> What the task asks: Using the data below, return the stretch from the line that contains "- rewrite <- Hcl. unfold" through the line that contains "rebuild_freq := 0;", both included, exactly as it stands and nothing beyond it.

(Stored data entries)
*****
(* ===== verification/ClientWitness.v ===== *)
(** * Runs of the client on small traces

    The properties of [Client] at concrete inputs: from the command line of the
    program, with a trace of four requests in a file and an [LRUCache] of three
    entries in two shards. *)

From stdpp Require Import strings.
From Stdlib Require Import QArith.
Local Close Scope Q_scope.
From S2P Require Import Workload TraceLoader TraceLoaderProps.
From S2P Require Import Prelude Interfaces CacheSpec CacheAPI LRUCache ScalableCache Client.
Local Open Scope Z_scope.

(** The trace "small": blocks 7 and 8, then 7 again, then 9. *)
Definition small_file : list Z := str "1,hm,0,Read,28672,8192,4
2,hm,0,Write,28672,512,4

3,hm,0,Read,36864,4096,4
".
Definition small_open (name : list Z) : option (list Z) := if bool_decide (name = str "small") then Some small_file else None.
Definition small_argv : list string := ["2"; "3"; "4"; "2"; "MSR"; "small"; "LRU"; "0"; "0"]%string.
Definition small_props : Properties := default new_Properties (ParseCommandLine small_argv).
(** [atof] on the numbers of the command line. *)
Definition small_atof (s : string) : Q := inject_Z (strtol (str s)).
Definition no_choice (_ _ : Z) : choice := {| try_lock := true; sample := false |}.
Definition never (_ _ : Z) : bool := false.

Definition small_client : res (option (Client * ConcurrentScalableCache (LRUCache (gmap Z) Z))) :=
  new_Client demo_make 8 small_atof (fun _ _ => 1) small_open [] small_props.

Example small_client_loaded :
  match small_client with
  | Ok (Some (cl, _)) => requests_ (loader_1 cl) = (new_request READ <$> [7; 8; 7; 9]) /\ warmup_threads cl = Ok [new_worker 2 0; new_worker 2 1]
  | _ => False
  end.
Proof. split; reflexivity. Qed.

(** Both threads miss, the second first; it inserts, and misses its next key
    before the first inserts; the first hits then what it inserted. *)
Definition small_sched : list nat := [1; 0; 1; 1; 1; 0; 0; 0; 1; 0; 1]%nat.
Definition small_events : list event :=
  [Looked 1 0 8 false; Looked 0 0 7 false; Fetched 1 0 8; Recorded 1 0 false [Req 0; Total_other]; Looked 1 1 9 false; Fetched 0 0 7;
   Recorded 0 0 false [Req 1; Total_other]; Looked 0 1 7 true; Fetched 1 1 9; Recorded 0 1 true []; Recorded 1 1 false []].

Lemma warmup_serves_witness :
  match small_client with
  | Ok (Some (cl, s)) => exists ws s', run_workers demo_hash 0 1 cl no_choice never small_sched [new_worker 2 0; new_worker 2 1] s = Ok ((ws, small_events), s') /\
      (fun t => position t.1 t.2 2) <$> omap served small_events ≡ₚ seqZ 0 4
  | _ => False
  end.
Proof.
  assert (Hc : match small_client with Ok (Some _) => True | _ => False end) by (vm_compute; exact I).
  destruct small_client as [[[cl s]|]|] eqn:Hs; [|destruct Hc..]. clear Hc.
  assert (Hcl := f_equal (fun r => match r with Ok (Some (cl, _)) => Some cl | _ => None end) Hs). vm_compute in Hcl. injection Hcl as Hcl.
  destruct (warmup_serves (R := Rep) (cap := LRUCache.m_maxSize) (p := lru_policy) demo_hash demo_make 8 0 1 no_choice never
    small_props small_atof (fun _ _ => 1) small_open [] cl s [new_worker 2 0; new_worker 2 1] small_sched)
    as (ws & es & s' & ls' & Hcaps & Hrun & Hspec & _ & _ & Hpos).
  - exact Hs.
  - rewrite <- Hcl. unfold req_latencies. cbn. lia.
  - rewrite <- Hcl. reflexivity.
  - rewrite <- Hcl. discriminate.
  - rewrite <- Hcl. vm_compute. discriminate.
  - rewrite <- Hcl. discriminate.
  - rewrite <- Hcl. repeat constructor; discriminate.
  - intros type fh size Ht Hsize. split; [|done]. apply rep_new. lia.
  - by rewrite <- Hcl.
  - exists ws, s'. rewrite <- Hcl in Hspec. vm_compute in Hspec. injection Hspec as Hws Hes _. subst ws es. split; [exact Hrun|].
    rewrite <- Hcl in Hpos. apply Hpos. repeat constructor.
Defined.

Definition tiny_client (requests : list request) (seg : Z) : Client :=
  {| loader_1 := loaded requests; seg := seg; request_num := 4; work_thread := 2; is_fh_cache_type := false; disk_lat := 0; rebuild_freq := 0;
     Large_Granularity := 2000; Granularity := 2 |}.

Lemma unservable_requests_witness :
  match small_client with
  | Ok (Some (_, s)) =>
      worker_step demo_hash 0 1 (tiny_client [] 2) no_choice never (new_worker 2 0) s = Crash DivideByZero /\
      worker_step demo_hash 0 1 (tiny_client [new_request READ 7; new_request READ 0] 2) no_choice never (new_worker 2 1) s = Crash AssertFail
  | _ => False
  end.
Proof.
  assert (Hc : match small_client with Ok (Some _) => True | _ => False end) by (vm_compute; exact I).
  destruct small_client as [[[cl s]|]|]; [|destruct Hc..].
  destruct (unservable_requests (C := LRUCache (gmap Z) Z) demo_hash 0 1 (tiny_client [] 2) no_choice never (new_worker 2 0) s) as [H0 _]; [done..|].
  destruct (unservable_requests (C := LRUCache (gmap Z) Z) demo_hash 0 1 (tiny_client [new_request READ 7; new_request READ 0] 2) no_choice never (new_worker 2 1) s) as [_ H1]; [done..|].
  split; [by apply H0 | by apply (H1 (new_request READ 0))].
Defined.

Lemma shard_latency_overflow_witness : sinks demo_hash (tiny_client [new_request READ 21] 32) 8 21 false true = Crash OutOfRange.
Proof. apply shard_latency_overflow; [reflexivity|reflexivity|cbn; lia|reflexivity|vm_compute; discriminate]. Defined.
*****
> Solution to this task:
  - rewrite <- Hcl. unfold req_latencies. cbn. lia.
  - rewrite <- Hcl. reflexivity.
  - rewrite <- Hcl. discriminate.
  - rewrite <- Hcl. vm_compute. discriminate.
  - rewrite <- Hcl. discriminate.
  - rewrite <- Hcl. repeat constructor; discriminate.
  - intros type fh size Ht Hsize. split; [|done]. apply rep_new. lia.
  - by rewrite <- Hcl.
  - exists ws, s'. rewrite <- Hcl in Hspec. vm_compute in Hspec. injection Hspec as Hws Hes _. subst ws es. split; [exact Hrun|].
    rewrite <- Hcl in Hpos. apply Hpos. repeat constructor.
Defined.

Definition tiny_client (requests : list request) (seg : Z) : Client :=
  {| loader_1 := loaded requests; seg := seg; request_num := 4; work_thread := 2; is_fh_cache_type := false; disk_lat := 0; rebuild_freq := 0;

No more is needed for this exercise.